Mahlou et Winten : le tournant qui expose les failles des blindés burkinabè
C’est un moment charnière. Le mercredi 16 septembre 2026, le Groupe de soutien à l’islam et aux musulmans (JNIM) a affirmé avoir pris le contrôle de deux positions tenues par des Volontaires pour la défense de la patrie (VDP) à Mahlou et Winten, dans la province du Bam. Une revendication qui, si elle se confirme, marque un tournant décisif : celui où le récit officiel sur la puissance militaire burkinabè se heurte frontalement à la dure réalité du terrain.
Une industrie militaire sous pression
Depuis des mois, le pouvoir d’Ibrahim Traoré met en avant les progrès de l’industrie de défense nationale et la capacité du pays à produire ou assembler localement des équipements destinés à ses forces. Souveraineté, fabrication nationale, réduction de la dépendance extérieure : le discours officiel ne cesse de marteler ces thèmes, érigeant l’industrialisation en pilier stratégique.
Mais un blindé ne remporte pas une bataille parce qu’il est présenté comme une réussite industrielle. Sur le terrain, il doit encaisser les tirs, protéger ses occupants, rester opérationnel sous le feu et, surtout, contribuer à tenir une position. C’est là que le bât blesse.
Du salon d’exposition au champ de bataille
Après les présentations officielles et les images soigneusement orchestrées, l’heure est venue pour ces véhicules de quitter les podiums pour affronter la réalité. Certains observateurs ironisent : ces blindés ne seraient-ils pas montés comme des pièces de Lego ? On assemble, on exhibe, on applaudit… et le terrain se charge de vérifier si l’ensemble tient la route.
La formule prête à sourire, mais elle pose une question on ne peut plus sérieuse : quelle est la performance réelle de ces équipements dans les conditions opérationnelles du nord du Burkina Faso ?

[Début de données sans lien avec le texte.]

(** ** Postgres

    [uuidv7 n] is the text of the [n]-th generated identifier; [jsonb_in] is the text of the
    [jsonb] value a text casts to, if it casts; [hashtextextended] is the hash with which
    claim.go asks for its advisory lock. *)
Class Pg := {
  uuidv7 : nat → string;
  uuidv7_inj :: Inj (=) (=) uuidv7;
  uuidv7_nonempty n : uuidv7 n ≠ EmptyString;
  jsonb_in : string → option string;
  hashtextextended : string → Z;
}.

(** A concrete database server for examples: numbered identifiers, text kept as it is. *)
Definition demo_uuid (n : nat) : string := "id-" +:+ pretty n.

#[export] Instance demo_uuid_inj : Inj (=) (=) demo_uuid.
Proof. intros n m H. unfold demo_uuid in H. by apply append_inj_r, pretty_nat_inj in H. Qed.

Lemma demo_uuid_nonempty n : demo_uuid n ≠ EmptyString.
Proof. done. Qed.

Definition demo_pg : Pg := {|
  uuidv7 := demo_uuid;
  uuidv7_inj := demo_uuid_inj;
  uuidv7_nonempty := demo_uuid_nonempty;
  jsonb_in := λ s, Some s;
  hashtextextended := λ s, Z.of_nat (String.length s);
|}.

(** ** Tables *)

Inductive Status :=
| StatusPending
| StatusDone
| StatusFailed
| StatusIndeterminate
| StatusRejected.

Inductive Resolution :=
| ResolutionSerialized
| ResolutionRejected
| ResolutionObserved.

#[export] Instance Status_eq_dec : EqDecision Status.
Proof. solve_decision. Defined.
#[export] Instance Resolution_eq_dec : EqDecision Resolution.
Proof. solve_decision. Defined.

(** The constants behind the two string types. *)
Definition status_text (s : Status) : string :=
  match s with
  | StatusPending => "pending"
  | StatusDone => "done"
  | StatusFailed => "failed"
  | StatusIndeterminate => "indeterminate"
  | StatusRejected => "rejected"
  end.

Definition resolution_text (r : Resolution) : string :=
  match r with
  | ResolutionSerialized => "serialized"
  | ResolutionRejected => "rejected"
  | ResolutionObserved => "observed"
  end.

(** A row of [idempotency_keys]; its primary key is the map key. *)
Record key_row := mkKey {
  k_hash : string;
  k_status : Status;
  k_rtype : string;
  k_rid : string;
  k_op : string;
  k_result : option string;
  k_ref : option string;
  k_detail : option string;
  k_attempt : Z;
  k_created : Z;
  k_claimed : Z;
  k_completed : option Z;
}.

(** A row of [write_intents]; a NULL [scope_selector] is the nil slice of [i_declared]. *)
Record intent_row := mkIntent {
  i_id : string;
  i_agent : string;
  i_key : string;
  i_rtype : string;
  i_rid : string;
  i_op : string;
  i_declared : Operation;
  i_payload : string;
  i_emitted : Z;
  i_published : option Z;
  i_voided : option Z;
}.

(** A row of [conflicts]. *)
Record conflict_row := mkConflict {
  c_id : string;
  c_intent_a : string;
  c_intent_b : string;
  c_agent_a : string;
  c_agent_b : string;
  c_rtype : string;
  c_rid : string;
  c_reason : string;
  c_resolution : Resolution;
  c_version : option string;
  c_detected : Z;
}.
Definition recordConflicts (req : Request) (intentID : string) (candidates : list intent)
    (resolution : Resolution) : M string :=
  let candidates :=
    if (maxRecordedConflicts <? length candidates)%nat
    then take maxRecordedConflicts candidates else candidates in
  for_range candidates "" (recordConflict req intentID resolution).

(** The scan of [firstPending] over the rows. *)
Definition first_pending_of (rows : list (string * Status)) : string :=
  fold_left (λ pending '(k, status),
    if negb (terminal status) && String.eqb pending "" then k else pending) rows "".

Definition firstPending (agent : string) (candidates : list intent) : M string :=
  rows ← wrapping "read conflicting key statuses"
    (exec (selectStatuses agent (cd_key <$> candidates)));
  mret (first_pending_of rows).

Definition reject_detail (req : Request) (primary : intent) : string :=
  Reason (r_Declared req) (cd_declared primary) +:+ " on " +:+
  r_ResourceType req +:+ ":" +:+ r_ResourceID req.

Definition reject_body (req : Request) (detail primary_id conflictID : string) : json :=
  JObj [("idempotency_key", JStr (r_Key req));
        ("status", JStr (status_text StatusRejected));
        ("reason", JStr "conflicting_write");
        ("detail", JStr detail);
        ("conflicting_intent_id", JStr primary_id);
        ("conflict_id", JStr conflictID)].

(** [reject]; [others] is not empty. *)
Definition reject (req : Request) (intentID : string) (emittedAt : Z)
    (primary : intent) (all : list intent) : M Outcome_ :=
  conflictID ← recordConflicts req intentID all ResolutionRejected;
  let detail := reject_detail req primary in
  let body := marshal (reject_body req detail (cd_id primary) conflictID) in
  row ← wrapping "reject key" (
    row ← exec (rejectKey (r_AgentID req) (r_Key req) body detail);
    match row with
    | None => throw (mkErr NoRows "no rows in result set")
    | Some stored => mret stored
    end);
  _ ← wrapping "void rejected intent" (exec (voidIntent intentID emittedAt));
  mret (mkOutcome VerdictRejected 0 None row detail).
(* ===== verification/ClaimInv.v ===== *)
(** * ClaimInv: the invariants of the claim tables

    The life of a key, the one live intent of a claim, and the exclusion of conflicting live
    intents: proved for the steps of ClaimSpec.v, then, through the refinement lemmas, for
    [Claim] and [Complete] under every script of faults. *)

From S2P Require Import Prelude GoString Sha256 Manifest Conflict World Json Claim ClaimSpec.

(** ** Counting intents *)

Section Counting.
Implicit Types (i : intent_row) (l : list intent_row).

Definition of_key (agent k : string) i : Prop := i_agent i = agent ∧ i_key i = k.
#[export] Instance of_key_dec agent k i : Decision (of_key agent k i).
Proof. unfold of_key. apply _. Defined.

Definition live_count l (key : string * string) : nat :=
  length (filter (live_for key.1 key.2) l).
Definition total_count l (key : string * string) : nat :=
  length (filter (of_key key.1 key.2) l).

(** Voiding the intent with one identifier. *)
Abbreviation void_id i := (λ x, i_id x = i_id i ∧ i_emitted x = i_emitted i).

Lemma live_count_app l1 l2 key : live_count (l1 ++ l2) key = (live_count l1 key + live_count l2 key)%nat.
Proof. unfold live_count. by rewrite filter_app, length_app. Qed.
Lemma total_count_app l1 l2 key :
  total_count (l1 ++ l2) key = (total_count l1 key + total_count l2 key)%nat.
Proof. unfold total_count. by rewrite filter_app, length_app. Qed.

Lemma live_count_single i key :
  live_count [i] key = if decide (key = (i_agent i, i_key i) ∧ i_voided i = None) then 1%nat else 0%nat.
Proof.
  unfold live_count. destruct key as [a k]. simpl. rewrite filter_cons, filter_nil.
  unfold live_for. case_decide as H1; case_decide as H2; try done; naive_solver.
Qed.
Lemma total_count_single i key :
  total_count [i] key = if decide (key = (i_agent i, i_key i)) then 1%nat else 0%nat.
Proof.
  unfold total_count. destruct key as [a k]. simpl. rewrite filter_cons, filter_nil.
  unfold of_key. case_decide as H1; case_decide as H2; try done; naive_solver.
Qed.

Lemma live_count_zero l key i :
  live_count l key = 0%nat → i ∈ l → i_agent i = key.1 → i_key i = key.2 → i_voided i ≠ None.
Proof.
  unfold live_count. intros Hz Hi Ha Hk Hv. apply length_zero_iff_nil in Hz.
  assert (i ∈ filter (live_for key.1 key.2) l) as Hin by (by apply list_elem_of_filter).
  rewrite Hz in Hin. by apply not_elem_of_nil in Hin.
Qed.

Lemma void_where_ids P `{!∀ i, Decision (P i)} t l : i_id <$> void_where P t l = i_id <$> l.
Proof.
  unfold void_where. rewrite <- list_fmap_compose. apply list_fmap_ext.
  intros n x _. simpl. by case_decide.
Qed.

Lemma total_count_void P `{!∀ i, Decision (P i)} t l key :
  total_count (void_where P t l) key = total_count l key.
Proof.
  unfold total_count, void_where. induction l as [|x l IH]; [done|].
  rewrite fmap_cons, !filter_cons.
  assert (of_key key.1 key.2 (if decide (P x) then void_row t x else x) ↔ of_key key.1 key.2 x)
    as Hiff by (by destruct (decide (P x))).
  destruct (decide (of_key key.1 key.2 x)).
  - rewrite decide_True by (by apply Hiff). simpl. by rewrite IH.
  - rewrite decide_False by (by intros ?%Hiff). done.
Qed.

(** A list without the identifier is left alone. *)
Lemma void_where_none t i l : i_id i ∉ i_id <$> l → void_where (void_id i) t l = l.
Proof.
  unfold void_where. induction l as [|x l IH]; intros Hn; [done|].
  rewrite fmap_cons, not_elem_of_cons in Hn. destruct Hn as [Hx Hn].
  rewrite fmap_cons, IH by done. rewrite decide_False; [done|]. intros [He _]. by apply Hx.
Qed.

Lemma void_where_snoc t i l :
  i_id i ∉ i_id <$> l → void_where (void_id i) t (l ++ [i]) = l ++ [void_row t i].
Proof.
  intros Hn. pose proof (void_where_none t i l Hn) as Hl. unfold void_where in *.
  rewrite fmap_app, Hl. simpl. by rewrite decide_True.
Qed.

(** Voiding a live intent takes one live intent from its key and none from the others. *)
Lemma live_count_void t i l key :
  NoDup (i_id <$> l) → i ∈ l → i_voided i = None →
  live_count l key =
    ((if decide (key = (i_agent i, i_key i)) then 1 else 0)
     + live_count (void_where (void_id i) t l) key)%nat.
Proof.
  intros Hnd Hi Hv. apply list_elem_of_split in Hi as (l1 & l2 & ->).
  rewrite fmap_app, fmap_cons, NoDup_app, NoDup_cons in Hnd.
  destruct Hnd as (_ & Hl1 & Hl2 & _).
  assert (void_where (void_id i) t (l1 ++ i :: l2) = l1 ++ void_row t i :: l2) as ->.
  { unfold void_where. rewrite fmap_app, fmap_cons, decide_True by done.
    fold (void_where (void_id i) t l1) (void_where (void_id i) t l2).
    rewrite !void_where_none; [done|done|]. intros Hin. apply (Hl1 _ Hin). by left. }
  rewrite (cons_middle (void_row t i)), (cons_middle i), !live_count_app, !live_count_single.
  rewrite (decide_False (P:=key = _ ∧ i_voided (void_row t i) = None)) by (by intros [_ ?]).
  destruct (decide (key = (i_agent i, i_key i))).
  - rewrite decide_True by done. lia.
  - rewrite decide_False by (by intros [? _]). lia.
Qed.
End Counting.

(** ** The shape of a step *)

Section Shape.
Context `{!Pg}.
Implicit Types (req : Request) (d : DB) (r : key_row).

(** Identifiers come from the counter. *)
Definition ids_below (n : nat) (ids : list string) : Prop :=
  NoDup ids ∧ ∀ x, x ∈ ids → ∃ m, (m < n)%nat ∧ x = uuidv7 m.

Lemma ids_below_fresh n ids : ids_below n ids → uuidv7 n ∉ ids.
Proof. intros [_ Hb] Hin. destruct (Hb _ Hin) as (m & Hm & He%(inj uuidv7)). lia. Qed.

Lemma ids_below_snoc n ids : ids_below n ids → ids_below (S n) (ids ++ [uuidv7 n]).
Proof.
  intros Hids. split.
  - apply NoDup_app. split_and!; [apply Hids| |apply NoDup_singleton].
    intros x Hx ->%list_elem_of_singleton. by eapply ids_below_fresh.
  - intros x [Hx| ->%list_elem_of_singleton]%elem_of_app; [|by exists n; auto].
    destruct Hids as [_ Hb]. destruct (Hb _ Hx) as (m & ? & ?). exists m. split; [lia|done].
Qed.

Lemma ids_below_mono n m ids : (n <= m)%nat → ids_below n ids → ids_below m ids.
Proof.
  intros Hle [Hnd Hb]. split; [done|]. intros x Hx. destruct (Hb x Hx) as (j & ? & ?).
  exists j. split; [lia|done].
Qed.

(** The row a fresh claim writes, from the row it found. *)
Inductive taken req d : key_row → Prop :=
| taken_new : db_keys d !! req_key req = None → taken req d (fresh_row req d)
| taken_over r :
    db_keys d !! req_key req = Some r → k_hash r = r_RequestHash req →
    k_status r = StatusFailed → k_attempt r + 1 <= int4_max → taken req d (reclaimed_row d r).

(** The tables after a claim that wrote: the key row, one intent, some conflicts. *)
Definition wrote req d (row : key_row) (i : intent_row) (rows : list conflict_row) : DB :=
  mkDB (db_now d) (S (db_next d) + length rows) (<[req_key req := row]> (db_keys d))
    (db_intents d ++ [i]) (db_conflicts d ++ rows) (db_activations d) (db_audit d).

(** The incompatible intents the request meets in its window. *)
Definition met req d : list intent :=
  filter (λ c, Compatible (r_Declared req) (cd_declared c) = false)
    ((λ i, mkCandidate (i_id i) (i_agent i) (i_key i) (i_declared i)) <$>
       by_emitted_desc
         (filter (in_window (r_ResourceType req) (r_ResourceID req) (r_Window req)
                    (uuidv7 (db_next d)) d) (db_intents d))).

Une équation qui dépasse les slogans
La multiplication des positions attaquées rappelle une vérité que les discours industriels occultent : posséder des équipements, même fabriqués localement, ne garantit pas le contrôle durable d’un territoire.
Le 19 août déjà, le JNIM avait revendiqué la prise de plusieurs positions des VDP, notamment à Séguénéga et Bourzanga. Des analyses récentes pointent aussi la difficulté pour les forces burkinabè de maintenir dans la durée certaines zones pourtant reprises ou sécurisées.
Le véritable indicateur ne sera donc ni le nombre de véhicules alignés devant les caméras, ni les déclarations sur la souveraineté industrielle. Ce sera leur comportement une fois confrontés au feu.
Un message embarrassant pour le pouvoir
À Mahlou et Winten, si la revendication du JNIM venait à être confirmée, le terrain aurait livré un verdict sans appel : entre fabriquer un blindé, le montrer et prouver son efficacité opérationnelle, il existe un gouffre. Et ce gouffre ne se comble pas avec des discours.
Il se mesure en kilomètres de territoire effectivement tenus, en positions défendues et en soldats ramenés vivants. Un test que les blindés burkinabè n’ont, pour l’heure, pas encore passé avec succès.